§ **Your instructions**
Of the lines in the data below, write out exactly those from the one holding "Definition isWhite (c" through the one holding "Some (ascii_of_nat 12)", both included.

§ **Supplied information**

(** The body of [for index, coord in enumerate(self.coordinates)]. The
    signal-to-noise ratios and scales are copied from the line finder
    unchanged and are left out. *)
Definition zfind_point (index : nat) (st : finder) (coord : point) : outcome finder :=
  let (y_flux0, uncert0) := fits_flux coord in
  match average_zeroes uncert0 with
  | Failed e _ => Raise e
  | Returned uncert1 =>
      let y_flux := map (fun v => v * 1000) y_flux0 in
      let uncert := map (fun v => v * 1000) uncert1 in
      let spec_peaks := np_sort (channel_peaks y_flux) in
      arrays <- grid_search y_flux uncert spec_peaks (mk_fit_arrays [] []) z ;;
      min_plot_chi2 <- py_min (chi2_array arrays) ;;
      ct <- (if (index =? 0)%nat then Ok (black, min_plot_chi2)
             else match target_chi2 st with
                  | None => Raise NameError
                  | Some t => Ok (plot_colour min_plot_chi2 t, t)
                  end) ;;
      lowest_index <- np_argmin (chi2_array arrays) ;;
      lowest_redshift <- py_index z (Z.of_nat lowest_index) ;;
      Ok (mk_finder (Some (snd ct))
            (plot_colours st ++ [fst ct])
            (all_flux st ++ [y_flux])
            (all_chi2 st ++ [chi2_array arrays])
            (all_params st ++ [param_array arrays])
            (all_lowest_z st ++ [lowest_redshift]))
  end.

(** The loop over the sampled coordinates, from position [index] on. *)
Fixpoint zfind_points (index : nat) (st : finder) (coordinates : list point)
    : outcome finder :=
  match coordinates with
  | [] => Ok st
  | coord :: rest =>
      st' <- zfind_point index st coord ;;
      zfind_points (S index) st' rest
  end.

(** [zfind] once the centre pixel is known: sample the points, then scan
    them in order. *)
Definition zfind (fuel : nat) (rnd : nat -> R) (num_plots : Z) (circle_radius : R)
    (centre : point) (minimum_point_distance : R) : run finder :=
  match spaced_circle_points fuel rnd num_plots circle_radius centre
          minimum_point_distance with
  | Done coordinates =>
      match zfind_points 0 new_finder coordinates with
      | Ok st => Done st
      | Raise e => Crashed e
      end
  | Crashed e => Crashed e
  | OutOfFuel => OutOfFuel
  end.

End Zfind.
(** * resume_made_easy: the LaTeX template-to-PDF backend

    A shallow embedding of the server ([backend/server.js], kept in
    [src/backend/test-gemini.js]): the escaping and the
    placeholder substitution of the [/generate-pdf] handler, the schema
    validation of the [/upload-tex] handler, the compiler fallback chain
    [tryCompileLatex] and the workspace cleanup [safeRemoveDir]; further
    the [/validate-latex] handler, the front checks, the prompt and the
    cleaning of the model's answer in [/upload-tex], and the compiler check
    of [src/backend/test-latex.js].

    JavaScript strings are modelled by [string]; a character stands for a
    code unit in the range 0..255.  The built-ins the code calls
    ([String.prototype.replace] with a global regular expression,
    [includes], [trim], [toLowerCase], [slice]) are modelled after
    ECMAScript on that range. *)

From Stdlib Require Import Strings.String Strings.Ascii List Bool Arith Lia.
From Stdlib Require Import Numbers.DecimalString.
Import ListNotations.
Open Scope list_scope.
Open Scope string_scope.
Open Scope nat_scope.

(** ** JavaScript string built-ins *)

Module JS.

(** [s.startsWith(p)] *)
Fixpoint startsWith (p s : string) : bool :=
  match p, s with
  | EmptyString, _ => true
  | String _ _, EmptyString => false
  | String a p', String b s' => Ascii.eqb a b && startsWith p' s'
  end.

(** [s.includes(p)] *)
Fixpoint includes (p s : string) : bool :=
  startsWith p s ||
  match s with
  | EmptyString => false
  | String _ s' => includes p s'
  end.

(** the string without its first [n] characters: [s.slice(n)], [n >= 0] *)
Fixpoint drop (n : nat) (s : string) : string :=
  match n, s with
  | O, _ => s
  | S _, EmptyString => EmptyString
  | S k, String _ s' => drop k s'
  end.

(** [s.slice(-n)]: the last [n] characters *)
Definition sliceLast (n : nat) (s : string) : string :=
  drop (String.length s - n) s.

Definition inRange (lo hi c : ascii) : bool :=
  (nat_of_ascii lo <=? nat_of_ascii c) && (nat_of_ascii c <=? nat_of_ascii hi).

(** [toLowerCase] on code units below 256: A-Z, and the upper-case letters
    of Latin-1 (U+00C0..U+00DE without the multiplication sign U+00D7). *)
Definition lowerChar (c : ascii) : ascii :=
  let n := nat_of_ascii c in
  if (65 <=? n) && (n <=? 90) then ascii_of_nat (n + 32)
  else if (192 <=? n) && (n <=? 222) && negb (n =? 215) then ascii_of_nat (n + 32)
  else c.

Fixpoint toLowerCase (s : string) : string :=
  match s with
  | EmptyString => EmptyString
  | String c s' => String (lowerChar c) (toLowerCase s')
  end.

(** WhiteSpace and LineTerminator code units below 256: TAB, LF, VT, FF, CR,
    SP and NBSP. *)
Definition isWhite (c : ascii) : bool :=
  let n := nat_of_ascii c in
  ((9 <=? n) && (n <=? 13)) || (n =? 32) || (n =? 160).

Fixpoint trimStart (s : string) : string :=
  match s with
  | EmptyString => EmptyString
  | String c s' => if isWhite c then trimStart s' else s
  end.

(** [trimEnd] keeps a character when it is not white space or when something
    is kept after it. *)
Fixpoint trimEnd (s : string) : string :=
  match s with
  | EmptyString => EmptyString
  | String c s' =>
      match trimEnd s' with
      | EmptyString => if isWhite c then EmptyString else String c EmptyString
      | t => String c t
      end
  end.

Definition trim (s : string) : string := trimEnd (trimStart s).

End JS.

(** ** Regular expressions

    The fragment of ECMAScript regular expressions the backend writes:
    literal characters, identity and control escapes, character classes with
    ranges and negation, a class under the lazy star, and capture groups. *)

Module RegExp.

Inductive node : Type :=
| Char (c : ascii)
| Class (neg : bool) (ranges : list (ascii * ascii))
| LazyStar (neg : bool) (ranges : list (ascii * ascii))
| Open
| Close.

(** SyntaxCharacter of the ECMAScript pattern grammar *)
Definition isSyntaxChar (c : ascii) : bool :=
  existsb (Ascii.eqb c) (list_ascii_of_string "^$\.*+?()[]{}|").

(** ControlEscape: [\t \n \v \f \r] *)
Definition controlEscape (c : ascii) : option ascii :=
  if Ascii.eqb c "t" then Some (ascii_of_nat 9)
  else if Ascii.eqb c "n" then Some (ascii_of_nat 10)
  else if Ascii.eqb c "v" then Some (ascii_of_nat 11)
  else if Ascii.eqb c "f" then Some (ascii_of_nat 12)
  else if Ascii.eqb c "r" then Some (ascii_of_nat 13)
  else None.

(** What follows a backslash: an escaped syntax character stands for itself,
    a control escape for its control character; other escapes are outside
    the fragment. *)
Definition escaped (c : ascii) : option ascii :=
  if isSyntaxChar c then Some c else controlEscape c.

Inductive state : Type :=
| SNormal
| SEscape
| SClassStart
| SClass (neg : bool) (rs : list (ascii * ascii)) (pend : option ascii)
| SClassEscape (neg : bool) (rs : list (ascii * ascii)) (pend : option ascii)
| SClassDash (neg : bool) (rs : list (ascii * ascii)) (lo : ascii)
| SAfterClass (neg : bool) (rs : list (ascii * ascii))
| SAfterStar (neg : bool) (rs : list (ascii * ascii)).

Definition flush (pend : option ascii) : list (ascii * ascii) :=
  match pend with
  | Some c => [(c, c)]
  | None => []
  end.

Definition stepNormal (acc : list node) (c : ascii) : option (state * list node) :=
  if Ascii.eqb c "\" then Some (SEscape, acc)
  else if Ascii.eqb c "(" then Some (SNormal, acc ++ [Open])%list
  else if Ascii.eqb c ")" then Some (SNormal, acc ++ [Close])%list
  else if Ascii.eqb c "[" then Some (SClassStart, acc)
  else if isSyntaxChar c then None
  else Some (SNormal, acc ++ [Char c])%list.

§ **Answer**
Definition isWhite (c : ascii) : bool :=
  let n := nat_of_ascii c in
  ((9 <=? n) && (n <=? 13)) || (n =? 32) || (n =? 160).

Fixpoint trimStart (s : string) : string :=
  match s with
  | EmptyString => EmptyString
  | String c s' => if isWhite c then trimStart s' else s
  end.

(** [trimEnd] keeps a character when it is not white space or when something
    is kept after it. *)
Fixpoint trimEnd (s : string) : string :=
  match s with
  | EmptyString => EmptyString
  | String c s' =>
      match trimEnd s' with
      | EmptyString => if isWhite c then EmptyString else String c EmptyString
      | t => String c t
      end
  end.

Definition trim (s : string) : string := trimEnd (trimStart s).

End JS.

(** ** Regular expressions

    The fragment of ECMAScript regular expressions the backend writes:
    literal characters, identity and control escapes, character classes with
    ranges and negation, a class under the lazy star, and capture groups. *)

Module RegExp.

Inductive node : Type :=
| Char (c : ascii)
| Class (neg : bool) (ranges : list (ascii * ascii))
| LazyStar (neg : bool) (ranges : list (ascii * ascii))
| Open
| Close.

(** SyntaxCharacter of the ECMAScript pattern grammar *)
Definition isSyntaxChar (c : ascii) : bool :=
  existsb (Ascii.eqb c) (list_ascii_of_string "^$\.*+?()[]{}|").

(** ControlEscape: [\t \n \v \f \r] *)
Definition controlEscape (c : ascii) : option ascii :=
  if Ascii.eqb c "t" then Some (ascii_of_nat 9)
  else if Ascii.eqb c "n" then Some (ascii_of_nat 10)
  else if Ascii.eqb c "v" then Some (ascii_of_nat 11)
  else if Ascii.eqb c "f" then Some (ascii_of_nat 12)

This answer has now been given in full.